When the line containing "Definition registry_SetManagedObject (r" is found in the data below, copy it and each line after it through the line containing "Definition registry_GetManagedObject (alive", exactly and with no others.

[SOURCE INFORMATION]

(** [managed_objects_[key] = c]. *)
Fixpoint managed_set (m : managed_map) (key : bytes) (c : Obj) : managed_map :=
  match m with
  | [] => [(key, c)]
  | (k, o) :: m' => if bool_decide (k = key) then (k, c) :: m' else (k, o) :: managed_set m' key c
  end.

(** The registry and the allocator after the call, the status and [*result].
    [cfunc] configures the new object, which keeps its address. *)
Definition GetOrCreateManagedObject (alive : Obj → bool) (r : ObjectRegistry) (now : nat)
    (id : bytes) (result : option Obj) (cfunc : option (Obj → Status * Obj))
    : ObjectRegistry * nat * Status * option Obj :=
  let in_parent := match parent_ r with Some p => GetManagedObject alive p type id | None => None end in
  match in_parent with
  | Some object => (r, now, OK, Some object)
  | None =>
      let key := ToManagedObjectKey type id in
      let existing :=
        match map_find (managed_objects_ r) key with
        | Some o => if alive o then Some o else None
        | None => None
        end in
      match existing with
      | Some object => (r, now, OK, Some object)
      | None =>
          let '(s, object, now) := registry_NewSharedObject r now id None in
          if ok s then
            match object with
            | Some o =>
                let '(s, c) := match cfunc with Some f => f o | None => (s, o) end in
                if ok s then
                  let m := managed_objects_ r in
                  let m := if negb (bool_decide (id = oname c)) then managed_set m key c else m in
                  let m :=
                    if negb (bool_decide (id = oid c)) && negb (bool_decide (oid c = oname c))
                    then managed_set m (ToManagedObjectKey type (oid c)) c else m in
                  (mkRegistry (libraries_ r) m (parent_ r), now, s, Some c)
                else (r, now, s, result)
            | None => (r, now, s, None) (* a successful creation has an object *)
            end
          else (r, now, s, result)
      end
  end.

(** The typed wrappers of the operations on managed objects; the pointer casts
    keep the object. *)
Definition registry_SetManagedObject_id (r : ObjectRegistry) (id : bytes) (object : Obj)
    : ObjectRegistry * Status := SetManagedObject r type id object.
Definition registry_SetManagedObject (r : ObjectRegistry) (object : Obj)
    : ObjectRegistry * Status := registry_SetManagedObject_id r (oid object) object.
Definition registry_GetManagedObject (alive : Obj → bool) (r : ObjectRegistry) (id : bytes)
    : option Obj := GetManagedObject alive r type id.
Definition struct_ok (s : string * list (string * value) * list (string * doc)) : bool :=
  let '(_, ms, ds) := s in
  forallb (λ '(n, d), match member n ms with Some v => documents d v | None => false end) ds
  && forallb (λ '(_, v), fits v) ms.

Lemma structs_ok : forallb struct_ok structs = true.
Proof. vm_compute. reflexivity. Qed.

Lemma struct_ok_in name ms ds : (name, ms, ds) ∈ structs → struct_ok (name, ms, ds) = true.
Proof.
  intros Hin. pose proof structs_ok as Hok. rewrite forallb_forall in Hok.
  apply Hok. by apply list_elem_of_In.
Qed.

(** The default of a member is the one its comment names. *)
Theorem defaults_documented name ms ds n d :
  (name, ms, ds) ∈ structs → (n, d) ∈ ds → ∃ v, member n ms = Some v ∧ documents d v = true.
Proof.
  intros Hs%struct_ok_in Hd. unfold struct_ok in Hs. apply andb_prop in Hs as [Hs _].
  rewrite forallb_forall in Hs. specialize (Hs (n, d) (proj1 (list_elem_of_In _ _) Hd)).
  simpl in Hs. destruct (member n ms) as [v|]; [by exists v|done].
Qed.

(** The default of a member of an integer type is a value of that type. *)
Theorem defaults_fit name ms ds n signed w z :
  (name, ms, ds) ∈ structs → (n, VInt signed w z) ∈ ms →
  if signed then - 2 ^ (w - 1) ≤ z < 2 ^ (w - 1) else 0 ≤ z < 2 ^ w.
Proof.
  intros Hs%struct_ok_in Hm. unfold struct_ok in Hs. apply andb_prop in Hs as [_ Hs].
  rewrite forallb_forall in Hs. specialize (Hs _ (proj1 (list_elem_of_In _ _) Hm)). simpl in Hs.
  destruct signed; apply andb_prop in Hs as [H1 H2]; lia.
Qed.

(** The comment says [inplace_update_num_locks] is 0 when [inplace_update_support]
    is off, as it is by default. *)
Theorem inplace_locks_default :
  Adv.inplace_update_support Adv.AdvancedOptions_buffers_default = false ∧
  Adv.inplace_update_num_locks Adv.AdvancedOptions_buffers_default = 10000.
Proof. done. Qed.
End Defaults.

(** ** Compression ratios *)

Lemma Qfloor_quot (q : Q) : (0 <= q)%Q → Z.quot (Qnum q) (Zpos (Qden q)) = Qround.Qfloor q.
Proof.
  destruct q as [n d]. unfold Qle. simpl. intros H. unfold Qround.Qfloor. simpl.
  apply Z.quot_div_nonneg; lia.
Qed.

[/SOURCE INFORMATION]

WRITTEN REPLY:
Definition registry_SetManagedObject (r : ObjectRegistry) (object : Obj)
    : ObjectRegistry * Status := registry_SetManagedObject_id r (oid object) object.
Definition registry_GetManagedObject (alive : Obj → bool) (r : ObjectRegistry) (id : bytes)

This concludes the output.